Letters of Sri Aurobindo

Volume 2. 1938

Letter ID: 2234

Sri Aurobindo — Nirodbaran Talukdar

November 12, 1938

[Sri Aurobindo and the Mother]

“Which poem?” indeed! My poem I requested you to rewrite, Sir!

Oh that! It is still in cold storage. No flame as yet for cooking it.

“I gain the summit of thy loneliness

In whose vast spaces like an eagle I dwell

And drink from thy Spirit-cup a measureless

Delight, O Mystery inscrutable!”

– I hope you won’t say, “Drink like an eagle?”

I am afraid I have to – an eagle drinking in vast spaces from a cup is too extraordinary a phenomenon.

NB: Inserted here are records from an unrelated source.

(** C5 (amended).  For every decoded relocation entry, the symbol index
    is taken from the packed [info] field at a bit position that depends
    on the width: the high-order 24 bits ([info >> 8], leaving out the
    low-order byte) for 32-bit files, and the high-order 32 bits
    ([info >> 32]) for 64-bit files; the entry's symbol name is the
    name of the symbol at that index in the linked symbol table. *)
Theorem C5_symbol_index_is_high_bits (fuel : nat) (data : Buffer) (m : ElfFile) :
  fst (parseElf fuel data) = Ok (Some m) -> rel_indices_resolved m.
Proof.
  intros Hm.
  apply parseElf_Some_inv in Hm as (H52 & Hmagic & r' & Hb).
  apply parseBody_inv in Hb
    as (r1 & r2 & r3 & r4 & r5 & r6 & shs0 &
        Hh & Hph & Hsh & Hnames & Hsym & Hdyn & Hrel & Hstr).
  pose proof (parseHeader_class _ _ _ _ _ Hh) as Hc.
  set (w := is_num (buf_get data 4) 2) in *.
  assert (Hw5 : is64 r5 = w).
  { pose proof (frame_run _ _ _ _ (frame_parseHeader _ _) Hh) as (_ & W1 & _).
    pose proof (frame_run _ _ _ _ (frame_parseProgramHeaders _) Hph)
      as (_ & W2 & _).
    pose proof (frame_run _ _ _ _ (frame_parseSectionHeaders _) Hsh)
      as (_ & W3 & _).
    pose proof (frame_run _ _ _ _ (frame_parseSymbols _ _) Hsym)
      as (_ & W4 & _).
    pose proof (frame_run _ _ _ _ (frame_parseDynamic _ _ _ _) Hdyn)
      as (_ & W5 & _).
    simpl in W1. congruence. }
  unfold rel_indices_resolved. rewrite Hc. fold w.
  unfold parseRelocations in Hrel.
  apply mapM_Ok_inv in Hrel; [|intros sh; apply frame_relocationTable].
  eapply Forall2_impl; [|exact Hrel].
  intros sh t (ra & rb & (_ & Wa & _) & Hf).
  unfold relocationTable in Hf.
  apply bind_Ok_inv in Hf as (v & rc & E & Hf).
  unfold get_is64 in E. inversion E; subst v rc; clear E.
  cbv zeta in Hf.
  apply bind_Ok_inv in Hf as (l & rd & El & Hf).
  inversion Hf; subst t rb; clear Hf. simpl.
  apply count_loop_Ok_inv in El; [|intros i; apply frame_relEntry].
  eapply loop_ran_Forall; [|exact El].
  intros i e brk (rx & ry & (_ & Wx & _) & He). cbv beta.
  apply relEntry_symbol in He as [Hname Hinfo].
  assert (Wxw : is64 rx = w) by congruence.
  rewrite Wxw in Hname, Hinfo.
  split; [exact Hname|]. apply symIdx_bits. exact Hinfo.
Qed.

Lemma C5_symbol_index_is_high_bits_witness :
  exists m, fst (parseElf 4 rel32_elf) = Ok (Some m) /\
            rel_indices_resolved m.
Proof.
  eexists. split; [vm_compute; reflexivity|].
  apply (C5_symbol_index_is_high_bits 4 rel32_elf). vm_compute. reflexivity.
Defined.

(** ** More fuel changes nothing *)

Lemma fuel_mono_const {A} (m : M A) : fuel_mono (fun _ => m).
Proof. intros f f' r _ _. reflexivity. Qed.

Lemma fuel_mono_bind {A B} (m : nat -> M A) (k : nat -> A -> M B) :
  fuel_mono m -> (forall a, fuel_mono (fun f => k f a)) ->
  fuel_mono (fun f => bind (m f) (k f)).
Proof.
  intros Hm Hk f f' r Hle Hne. unfold bind in *.
  assert (Hm1 : fst (m f r) <> OutOfFuel).
  { destruct (m f r) as [[a|e|] r1]; simpl in *; congruence. }
  rewrite (Hm f f' r Hle Hm1).
  destruct (m f r) as [[a|e|] r1]; try reflexivity.
  apply (Hk a f f' r1 Hle Hne).
Qed.

Lemma fuel_mono_mapM {A B} (g : nat -> A -> M B) (l : list A) :
  (forall a, fuel_mono (fun f => g f a)) ->
  fuel_mono (fun f => mapM (g f) l).
Proof.
  intros Hg. induction l as [|a l IH]; simpl.
  - apply fuel_mono_const.
  - apply (fuel_mono_bind (fun f => g f a)
             (fun f b => bind (mapM (g f) l) (fun bs => ret (b :: bs))));
      [apply Hg|].
    intros b.
    apply (fuel_mono_bind (fun f => mapM (g f) l)
             (fun _ bs => ret (b :: bs))); [exact IH|].
    intros bs. apply fuel_mono_const.
Qed.

Lemma fuel_mono_count_loop {A} (count : spec_float) (body : Z -> M (A * bool))
    (i : Z) : fuel_mono (fun f => count_loop f count body i).
Proof.
  intros f. revert i. induction f as [|f IH]; intros i f' r Hle Hne.
  - simpl in Hne. destruct f'; simpl;
      destruct (JSNumber.ltb_float i count); simpl in *;
      try reflexivity; congruence.
  - destruct f' as [|f']; [lia|]. simpl in *.
    destruct (JSNumber.ltb_float i count); [|reflexivity].
    unfold bind in *.
    destruct (body i r) as [[[a brk]|e|] r1]; simpl in *; try reflexivity.
    destruct brk; [reflexivity|].
    assert (Hin : fst (count_loop f count body (JSNumber.add i 1) r1)
                  <> OutOfFuel).
    { destruct (count_loop f count body (JSNumber.add i 1) r1)
        as [[l|e|] r2]; simpl in *; congruence. }
    rewrite (IH _ f' r1 ltac:(lia) Hin). reflexivity.
Qed.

By the way, I am surprised to see that in spite of 3 marginal lines over the whole poem, you call it only “very fine”. Not a mysterious remark?

How is it mysterious? What do you expect three lines to come to then? Damn fine? That would be Shakespeare.

You seem to have told Doraiswamy that nobody has told you anything about Tripura. How is that? In yesterday’s report there was her condition stated!

[Mother:] I never said such a thing to Duraiswami. I simply asked him how Tripura was to-day.

Venkatram and Nagin continue the soup. Is it necessary?

[Mother:] They might be asked if they still want it.